2.方法 我院15例患者采用philips Ultraz或Brilliance 16两款CT机行常规胸部扫描,而中山医院的20例患者采用philips MX8000或GE Sensation16两款CT机行常规胸部扫描,层厚7.5 mm,层距7.5 mm,其中15例患者做团注增强扫描。
结果
35例中,单发结节或肿块型21例,占60.0%,多发结节型11例,占31.4%,实变型3例,占8.6%。各型的影像学表现如下:
1.单发结节或肿块型 肿瘤大小1.5~5.5 cm,其中小于3 cm的10例,3~5 cm的9例,5 cm以上2例。21例病灶中位于胸膜下15例,右上肺7例,右中肺2例,右下肺4例,左上肺5例,左下肺3例。大多数病灶(18例)呈孤立类圆形、分叶状结节或肿块,边界较为清晰。其中8例表现为磨玻璃样密度(病灶直径均小于3 cm),1例为纯磨玻璃样结节,边界清晰,见浅分叶和短小的毛刺,中间还可见支气管充气征(图1);7例为含磨玻璃样的不均匀病灶,病灶大部分呈磨玻璃样,小部分为实性或蜂窝状,边缘有毛刺;另外10例病灶中间可见空泡或蜂窝征,病灶内含多个空泡或呈蜂窝状(图2),其空泡为1~5 mm,形态欠规则,病灶边缘有毛刺,邻近有血管集束征及胸膜凹陷征。少数病灶(3例)表现为不规则肿块,其边界模糊,远端见阻塞性炎症。21例患者中大部分(15例)病灶邻近有血管集束征(图3)及胸膜凹陷征(图4)。
2.多发结节型 11例患者,发生在两肺9例,单侧肺野2例,其中弥漫粟粒结节9例,散在粟粒结节2例。粟粒结节呈弥漫不均匀分布,以中下肺野为主,上肺叶较少;大小不等,大部分直径在1~5 mm之间,1.0 cm以上较少;以肺野外带、胸膜下为主,内带较少。11例患者中有9例伴有空泡征。3 mm以上结节可发生融合,表现为中心或偏心高密度,边缘中等或模糊(图5),可见结节征、分叶征。有空泡征者结节分布在空泡周围,可使空泡呈中心或偏心性。11例患者中8例合并实变影,以中下肺野为主。

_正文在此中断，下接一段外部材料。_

Lemma exit_ok v ps i p : vfs_ok v ps -> ps !! i = Some p ->
  vfs_ok (vfs_close_process_fds v p).1 (<[i := (vfs_close_process_fds v p).2]> ps).
Proof.
  intros [T Hh C N P] Hp. destruct (refs_split ps i p Hp) as (B & HB & HB').
  assert (Hc : counted v (fun a => B a + fd_refs p a)%nat) by by eapply counted_ext.
  pose proof (close_slots_node (pos_ok (nodes v)) (seq 0 (length (fds p))) v p N) as Hnode.
  pose proof (close_slots_spec B (seq 0 (length (fds p))) v p Hc Hh) as Hs.
  fold (vfs_close_process_fds v p) in Hnode, Hs.
  destruct (vfs_close_process_fds v p) as [v' p']. cbn [fst snd] in *.
  destruct Hs as (Hc' & Hh' & Hn & Hr & Hl & Hf & Hcw).
  split; [by rewrite Hn, Hr|done| |by rewrite Hn|].
  - eapply counted_ext; [|exact Hc']. intros x. cbn beta. by rewrite HB'.
  - eapply process_update; [done..|]. intros fd e He Ht. by apply (Hf fd e).
Qed.

Lemma chdir_ok m v ps i p u : vfs_ok v ps -> ps !! i = Some p ->
  vfs_ok v (<[i := (sys_vfs_chdir m v p u).2]> ps).
Proof.
  intros Hok Hp. pose proof Hok as [T Hh C N P].
  assert (Hpo : process_ok v p) by (eapply Forall_lookup_1; done). destruct Hpo as [Hl [d Hd] Ho].
  pose proof (chdir_cases m v p u d T Hd) as Hs. destruct (sys_vfs_chdir m v p u) as [r p']. cbn [snd].
  destruct Hs as [(_ & -> & _)|(_ & Hp' & _ & _ & n & _ & Hn)]; [by rewrite list_insert_id|].
  assert (Hfd : fds p' = fds p) by (rewrite Hp'; done).
  destruct (refs_split ps i p Hp) as (B & HB & HB'). split; [done|done| |done|].
  - eapply counted_ext; [|exact C]. intros a. rewrite HB', HB. unfold fd_refs. by rewrite Hfd.
  - apply Forall_insert; [done|]. split; [by rewrite Hfd|by exists n|by rewrite Hfd].
Qed.

Lemma spawn_ok v ps p : vfs_ok v ps -> fresh_process p -> vfs_ok v (ps ++ [p]).
Proof.
  intros [T Hh C N P] (Hl & Hcw & Hno). pose proof (no_vfs_refs p Hno) as H0.
  split; [done|done| |done|].
  - eapply counted_ext; [|exact C]. intros a. rewrite refs_snoc, H0. lia.
  - apply Forall_app. split; [done|]. constructor; [|done]. destruct (to_root _ _ T) as (_ & Hk & _). split; [done| |].
    + exists (g_root v). split; rewrite ?Hcw; done.
    + intros fd e He Ht. by destruct (Hno fd e He).
Qed.

Lemma vfs_run_ok v ps : vfs_run v ps -> vfs_ok v ps.
Proof.
  induction 1 as [L h Hi Hsz|v ps p _ IH Hp|v ps i p c _ IH Hp Hcw|v ps i p _ IH Hp|v ps i p m u fl _ IH Hp|
    v ps i p fd _ IH Hp|v ps i p m fd b n _ IH Hp Hn|v ps i p m fd b _ IH Hp|v ps i p fd o w _ IH Hp|v ps i p m u _ IH Hp].
  - destruct (voidfs_init_ok L h Hi Hsz) as (Ht & Hf & L' & Hh & Hn). split; [done| | | |done].
    + assert (He : forall a, is_Some (files (voidfs_init h) !! a) -> False).
      { intros a [x Hx]. by rewrite Hf, lookup_empty in Hx. }
      split; [|intros a Ha; by destruct (He a)]. exists L'. split_and!; [done| |done]. intros a Ha. by destruct (He a).
    + intros a. by rewrite Hf, lookup_empty.
    + intros a f Hx. by rewrite Hf, lookup_empty in Hx.
  - by apply spawn_ok.
  - by apply (fork_ok v ps i).
  - by apply exit_ok.
  - by apply open_ok.
  - by apply close_ok.
  - unfold sys_vfs_read. destruct (vfs_fd v p fd) as [[a f]|] eqn:E; [|done]. apply vfs_fd_Some in E as (_ & _ & _ & Hf).
    pose proof (proj2 (vo_node _ _ IH a f Hf)) as Hpos. case_if; [done|].
    destruct (Z.leb_spec (vsize (at_node (nodes v) (fnode f))) (fpos f)); [done|].
    destruct (ua_copy_to _ _ _ _) as [ok m']. case_if; [done|]. apply set_pos_ok; [done|done|]. cbn zeta.
    destruct (Z.ltb_spec (vsize (at_node (nodes v) (fnode f)) - fpos f) n); lia.
  - unfold sys_vfs_readdir. destruct (vfs_fd v p fd) as [[a f]|] eqn:E; [|done]. apply vfs_fd_Some in E as (_ & _ & _ & Hf).
    case_if; [done|]. case_if; [done|]. case_if; [done|]. destruct (ua_copy_to _ _ _ _) as [ok m']. case_if; [done|].
    apply set_pos_ok; [done|done|]. pose proof (u64_range (fpos f + 1)). lia.
  - unfold sys_vfs_lseek. destruct (vfs_fd v p fd) as [[a f]|] eqn:E; [|done]. apply vfs_fd_Some in E as (_ & _ & _ & Hf).
    case_if; [done|]. match goal with |- context [match ?x with Some _ => _ | None => _ end] => destruct x as [np|] end; [|done].
    destruct (Z.ltb_spec np 0); [done|]. by apply set_pos_ok.
  - by apply chdir_ok.
Qed.

(** ** Reading *)

Context {uinv : M -> process_t -> Prop} `{UL : !UserAccessLaws M process_t uinv}.

Lemma vfs_read_spec m v ps i p fd ub n a f : vfs_ok v ps -> ps !! i = Some p -> uinv m p ->
  0 <= ub < 2 ^ 64 -> 0 <= n < 2 ^ 64 -> vfs_fd v p fd = Some (a, f) -> kind (at_node (nodes v) (fnode f)) = VFS_REG ->
  let want := take (Z.to_nat n) (drop (Z.to_nat (fpos f)) (vdata (at_node (nodes v) (fnode f)))) in
  let len := Z.of_nat (length want) in
  let '(r, m', v') := sys_vfs_read m v p fd ub n in
  (vsize (at_node (nodes v) (fnode f)) <= fpos f /\ r = 0 /\ m' = m /\ v' = v) \/
  (fpos f < vsize (at_node (nodes v) (fnode f)) /\ ua_range_ok m p ub len true = false /\ r = - VE_FAULT /\ m' = m /\ v' = v) \/
  (fpos f < vsize (at_node (nodes v) (fnode f)) /\ ua_range_ok m p ub len true = true /\ r = len /\
   uinv m' p /\ ua_copy_from m' p ub len = Some want /\
   v' = with_files v (<[a := set_pos f (fpos f + len)]> (files v))).
Proof.
  intros Hok Hp Hi Hub Hn Hfd Hk. cbn zeta. unfold sys_vfs_read. rewrite Hfd, Hk.
  rewrite bool_decide_eq_true_2 by done. cbn [negb]. set (nd := at_node (nodes v) (fnode f)).
  destruct (Z.leb_spec (vsize nd) (fpos f)) as [|Hlt]; [left; by split_and!|].
  apply vfs_fd_Some in Hfd as (_ & _ & _ & Hf). destruct (vo_node _ _ Hok a f Hf) as [[nd' Hnd] Hpos].
  assert (Hsz : vsize nd = Z.of_nat (length (vdata nd)) /\ file_data (vdata nd)).
  { unfold nd. rewrite (at_node_Some _ _ _ Hnd). by eapply to_size; [apply Hok|]. }
  destruct Hsz as (Hsz & Hlen & Hbytes).
  set (cnt := if vsize nd - fpos f <? n then vsize nd - fpos f else n).
  assert (Hw : take (Z.to_nat cnt) (drop (Z.to_nat (fpos f)) (vdata nd)) = take (Z.to_nat n) (drop (Z.to_nat (fpos f)) (vdata nd)) /\
    cnt = Z.of_nat (length (take (Z.to_nat n) (drop (Z.to_nat (fpos f)) (vdata nd))))).
  { unfold cnt. destruct (Z.ltb_spec (vsize nd - fpos f) n) as [Hc|Hc].
    - rewrite !take_ge by (rewrite length_drop; lia). rewrite length_drop. split; [done|lia].
    - split; [done|]. rewrite length_take, length_drop. lia. }
  destruct Hw as [-> Hcl]. set (want := take (Z.to_nat n) _) in *.
  assert (Hwl : Z.of_nat (length want) < 2 ^ 64) by (unfold want; rewrite length_take; lia).
  assert (Hwb : byte_list want) by (by apply Forall_take, Forall_drop).
  pose proof (ua_to_ok m p ub want Hi Hub Hwl Hwb) as E1.
  pose proof (ua_to_inv m p ub want Hi Hub Hwl Hwb) as E2.
  pose proof (ua_to_refused m p ub want Hi Hub Hwl Hwb) as E3.
  pose proof (ua_round_trip m p ub want Hi Hub Hwl Hwb) as E4.
  rewrite Hcl. destruct (ua_copy_to m p ub want) as [ok m']. cbn [fst snd] in *. destruct ok; cbn [negb].
  - right. right. split_and!; [done..|by apply E4|done].
  - right. left. by split_and!; [..|apply E3|].
Qed.

Lemma getcwd_spec m p ub sz : uinv m p -> 0 <= ub < 2 ^ 64 -> kstrlen (cwd p) < 2 ^ 62 -> byte_list (cwd p) ->
  let '(r, m') := sys_vfs_getcwd m p ub sz in
  (r < 0 /\ m' = m) \/
  (r = kstrlen (cwd p) /\ r < sz /\ ua_copy_from m' p ub (r + 1) = Some (cwd p ++ [0])).
Proof.
  intros Hi Hub Hl Hb. unfold sys_vfs_getcwd, kstrlen in *. destruct (Z.ltb_spec sz (Z.of_nat (length (cwd p)) + 1)); [by left|].
  destruct (ua_range_ok m p ub _ true) eqn:E; cbn [negb]; [|by left].
  assert (Hwl : Z.of_nat (length (cwd p ++ [0])) < 2 ^ 64) by (rewrite length_app; cbn [length]; lia).
  assert (Hwb : byte_list (cwd p ++ [0])) by (apply Forall_app; split; [done|by repeat constructor]).
  pose proof (ua_to_refused m p ub _ Hi Hub Hwl Hwb) as E3.
  pose proof (ua_round_trip m p ub _ Hi Hub Hwl Hwb) as E4.
  destruct (ua_copy_to m p ub _) as [ok m']. cbn [fst snd] in *. destruct ok; cbn [negb]; [right|left; by rewrite E3].
  split_and!; [done|lia|]. rewrite <- E4 by done. f_equal. rewrite length_app. cbn [length]. lia.
Qed.
End Files.

(** ** The properties *)

(** C27.  Path resolution means what a path means.  In every reachable state of
  the file system a path that could be copied from the caller and fits is
  resolved by following its components from the root (when it starts with a
  slash) or from the caller's working directory; a component stands for the
  directory itself ([.]), for the parent ([..], which stays in the root at the
  root), or for the one entry of the directory with that name, and a trailing
  slash is accepted only for directories. *)
Theorem vfs_resolve_correct {M : Type} `{UA : UserAccess M process_t}
    `{KH : KernelHeap H} `{KL : !KernelHeapLaws H inv} (v : @vfs H) ps i p (m : M) u path abs :
  vfs_run (inv := inv) v ps -> ps !! i = Some p ->
  vfs_copy_user_path m p u VFS_PATH_MAX = inr path -> vfs_absolutize p path VFS_PATH_MAX = Some abs ->
  exists d, vfs_resolve_abs (nodes v) (g_root v) (cwd p) = inr d /\ kind (at_node (nodes v) d) = VFS_DIR /\
  resolve_user m v p u =
    match walk_path (nodes v) (if bool_decide (head path = Some SLASH) then g_root v else d) (path_comps path) with
    | inl e => inl e
    | inr n => if bool_decide (last path = Some SLASH) && negb (bool_decide (kind (at_node (nodes v) n) = VFS_DIR))
               then inl (- VE_NOTDIR) else inr n
    end /\
  (forall cur comp n, is_Some (nodes v !! cur) -> walk_comp (nodes v) cur comp = inr n <->
     (comp = [DOT] /\ n = cur) \/
     (comp = [DOT; DOT] /\ n = if decide (cur = g_root v) then g_root v else parent (at_node (nodes v) cur)) \/
     (is_Some (nodes v !! n) /\ n <> g_root v /\ parent (at_node (nodes v) n) = cur /\ nname (at_node (nodes v) n) = comp)).
Proof.
  intros Hrun Hp Hc Ha. pose proof (vfs_run_ok v ps Hrun) as [T _ _ _ P].
  assert (Hpo : process_ok v p) by (eapply Forall_lookup_1; done). destruct Hpo as [_ [d Hd] _].
  exists d. split_and!; [by apply (cwd_resolves _ _ p)|apply Hd| |].
  - unfold resolve_user. rewrite Hc, Ha. by apply (absolutize_resolve _ _ p d path abs).
  - intros cur comp n Hcur. by apply walk_comp_spec.
Qed.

3.实变型 3例患者在CT肺窗上表现为叶或段的大片状致密影及磨玻璃样改变,肺纹理僵直、粗细不均,纵隔窗示实变影,病灶中间可见多个透亮区(图6);增强后,可见病灶内血管明显异常强化。其中1例患者合并一侧气胸及胸腔积液。
讨论
细支气管肺泡癌肿瘤细胞沿肺泡壁、肺泡管壁、有时甚至是细支气管壁呈单层或多层生长,似腺样结构;肿瘤间质较少,纤维化程度轻,有时正常肺泡结构仍存在。组织发生至少起源于3种不同的细胞:Clara细胞、黏液细胞、肺泡Ⅱ型上皮细胞。也有人认为起源于细支气管的基底细胞[1]。特别是具有分泌黏液的功能,所以其临床表现为咳大量粉红色泡沫样痰。世界卫生组织(WHO)把它归为腺癌的一种[2]。细支气管肺泡细胞癌的影像学分型文献报道不一,以单发结节或肿块型、弥漫型结节型、实变型3型为主。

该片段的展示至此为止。